[Exercise directions] When you write out the entries, keep every line exactly as it appears.

Start of Dataset records

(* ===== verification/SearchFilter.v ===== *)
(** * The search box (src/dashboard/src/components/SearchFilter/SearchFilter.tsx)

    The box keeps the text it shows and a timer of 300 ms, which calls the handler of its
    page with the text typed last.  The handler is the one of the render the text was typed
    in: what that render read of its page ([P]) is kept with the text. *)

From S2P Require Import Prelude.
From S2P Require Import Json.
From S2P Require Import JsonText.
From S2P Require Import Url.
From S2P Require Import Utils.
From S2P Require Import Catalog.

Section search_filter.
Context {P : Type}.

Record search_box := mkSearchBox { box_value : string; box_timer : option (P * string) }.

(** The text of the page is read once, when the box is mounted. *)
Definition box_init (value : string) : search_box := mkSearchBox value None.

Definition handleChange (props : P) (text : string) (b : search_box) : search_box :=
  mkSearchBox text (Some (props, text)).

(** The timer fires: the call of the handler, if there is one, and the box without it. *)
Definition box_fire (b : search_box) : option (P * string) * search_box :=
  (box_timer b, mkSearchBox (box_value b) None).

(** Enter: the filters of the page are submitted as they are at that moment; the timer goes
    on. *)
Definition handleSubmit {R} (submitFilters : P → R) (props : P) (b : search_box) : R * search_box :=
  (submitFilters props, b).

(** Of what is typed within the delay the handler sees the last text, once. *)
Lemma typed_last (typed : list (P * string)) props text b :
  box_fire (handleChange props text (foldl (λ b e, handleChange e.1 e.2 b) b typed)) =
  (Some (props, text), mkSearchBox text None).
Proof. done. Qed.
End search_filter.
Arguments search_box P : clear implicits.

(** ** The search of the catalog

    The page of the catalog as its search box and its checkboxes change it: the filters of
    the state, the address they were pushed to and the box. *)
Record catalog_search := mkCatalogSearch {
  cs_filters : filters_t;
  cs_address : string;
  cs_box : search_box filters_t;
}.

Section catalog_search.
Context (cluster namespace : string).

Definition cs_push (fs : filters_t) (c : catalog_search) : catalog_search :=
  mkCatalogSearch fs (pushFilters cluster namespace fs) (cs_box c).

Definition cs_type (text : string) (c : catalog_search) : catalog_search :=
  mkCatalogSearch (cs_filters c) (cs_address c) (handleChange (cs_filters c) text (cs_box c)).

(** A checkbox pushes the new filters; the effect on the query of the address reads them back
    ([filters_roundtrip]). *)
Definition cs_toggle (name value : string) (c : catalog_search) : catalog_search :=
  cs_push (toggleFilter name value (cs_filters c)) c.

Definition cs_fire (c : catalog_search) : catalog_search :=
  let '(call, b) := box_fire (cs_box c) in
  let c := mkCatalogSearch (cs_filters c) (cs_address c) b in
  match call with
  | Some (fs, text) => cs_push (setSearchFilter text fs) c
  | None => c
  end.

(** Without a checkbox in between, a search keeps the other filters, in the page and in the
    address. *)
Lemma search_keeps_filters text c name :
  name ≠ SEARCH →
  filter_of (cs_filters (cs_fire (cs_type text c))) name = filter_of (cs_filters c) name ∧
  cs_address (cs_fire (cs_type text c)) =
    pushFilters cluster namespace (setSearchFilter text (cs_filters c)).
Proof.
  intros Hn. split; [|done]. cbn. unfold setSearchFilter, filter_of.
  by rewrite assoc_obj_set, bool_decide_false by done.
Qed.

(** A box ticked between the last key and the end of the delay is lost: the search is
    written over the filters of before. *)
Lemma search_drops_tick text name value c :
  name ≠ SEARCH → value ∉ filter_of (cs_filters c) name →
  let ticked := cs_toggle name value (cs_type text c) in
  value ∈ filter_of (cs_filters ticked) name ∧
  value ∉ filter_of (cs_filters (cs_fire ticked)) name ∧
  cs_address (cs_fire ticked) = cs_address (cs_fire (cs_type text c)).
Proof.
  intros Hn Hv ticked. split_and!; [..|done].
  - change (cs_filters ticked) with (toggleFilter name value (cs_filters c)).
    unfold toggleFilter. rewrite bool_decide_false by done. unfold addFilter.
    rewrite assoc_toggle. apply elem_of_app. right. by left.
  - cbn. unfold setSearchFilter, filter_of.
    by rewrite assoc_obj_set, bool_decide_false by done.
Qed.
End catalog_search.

End of Dataset records

[Final answer]
(* ===== verification/SearchFilter.v ===== *)
(** * The search box (src/dashboard/src/components/SearchFilter/SearchFilter.tsx)

    The box keeps the text it shows and a timer of 300 ms, which calls the handler of its
    page with the text typed last.  The handler is the one of the render the text was typed
    in: what that render read of its page ([P]) is kept with the text. *)

From S2P Require Import Prelude.
From S2P Require Import Json.
From S2P Require Import JsonText.
From S2P Require Import Url.
From S2P Require Import Utils.
From S2P Require Import Catalog.

Section search_filter.
Context {P : Type}.

Record search_box := mkSearchBox { box_value : string; box_timer : option (P * string) }.

(** The text of the page is read once, when the box is mounted. *)
Definition box_init (value : string) : search_box := mkSearchBox value None.

Definition handleChange (props : P) (text : string) (b : search_box) : search_box :=
  mkSearchBox text (Some (props, text)).

(** The timer fires: the call of the handler, if there is one, and the box without it. *)
Definition box_fire (b : search_box) : option (P * string) * search_box :=
  (box_timer b, mkSearchBox (box_value b) None).

(** Enter: the filters of the page are submitted as they are at that moment; the timer goes
    on. *)
Definition handleSubmit {R} (submitFilters : P → R) (props : P) (b : search_box) : R * search_box :=
  (submitFilters props, b).

(** Of what is typed within the delay the handler sees the last text, once. *)
Lemma typed_last (typed : list (P * string)) props text b :
  box_fire (handleChange props text (foldl (λ b e, handleChange e.1 e.2 b) b typed)) =
  (Some (props, text), mkSearchBox text None).
Proof. done. Qed.
End search_filter.
Arguments search_box P : clear implicits.

(** ** The search of the catalog

    The page of the catalog as its search box and its checkboxes change it: the filters of
    the state, the address they were pushed to and the box. *)
Record catalog_search := mkCatalogSearch {
  cs_filters : filters_t;
  cs_address : string;
  cs_box : search_box filters_t;
}.

Section catalog_search.
Context (cluster namespace : string).

Definition cs_push (fs : filters_t) (c : catalog_search) : catalog_search :=
  mkCatalogSearch fs (pushFilters cluster namespace fs) (cs_box c).

Definition cs_type (text : string) (c : catalog_search) : catalog_search :=
  mkCatalogSearch (cs_filters c) (cs_address c) (handleChange (cs_filters c) text (cs_box c)).

(** A checkbox pushes the new filters; the effect on the query of the address reads them back
    ([filters_roundtrip]). *)
Definition cs_toggle (name value : string) (c : catalog_search) : catalog_search :=
  cs_push (toggleFilter name value (cs_filters c)) c.

Definition cs_fire (c : catalog_search) : catalog_search :=
  let '(call, b) := box_fire (cs_box c) in
  let c := mkCatalogSearch (cs_filters c) (cs_address c) b in
  match call with
  | Some (fs, text) => cs_push (setSearchFilter text fs) c
  | None => c
  end.

(** Without a checkbox in between, a search keeps the other filters, in the page and in the
    address. *)
Lemma search_keeps_filters text c name :
  name ≠ SEARCH →
  filter_of (cs_filters (cs_fire (cs_type text c))) name = filter_of (cs_filters c) name ∧
  cs_address (cs_fire (cs_type text c)) =
    pushFilters cluster namespace (setSearchFilter text (cs_filters c)).
Proof.
  intros Hn. split; [|done]. cbn. unfold setSearchFilter, filter_of.
  by rewrite assoc_obj_set, bool_decide_false by done.
Qed.

(** A box ticked between the last key and the end of the delay is lost: the search is
    written over the filters of before. *)
Lemma search_drops_tick text name value c :
  name ≠ SEARCH → value ∉ filter_of (cs_filters c) name →
  let ticked := cs_toggle name value (cs_type text c) in
  value ∈ filter_of (cs_filters ticked) name ∧
  value ∉ filter_of (cs_filters (cs_fire ticked)) name ∧
  cs_address (cs_fire ticked) = cs_address (cs_fire (cs_type text c)).
Proof.
  intros Hn Hv ticked. split_and!; [..|done].
  - change (cs_filters ticked) with (toggleFilter name value (cs_filters c)).
    unfold toggleFilter. rewrite bool_decide_false by done. unfold addFilter.
    rewrite assoc_toggle. apply elem_of_app. right. by left.
  - cbn. unfold setSearchFilter, filter_of.
    by rewrite assoc_obj_set, bool_decide_false by done.
Qed.
End catalog_search.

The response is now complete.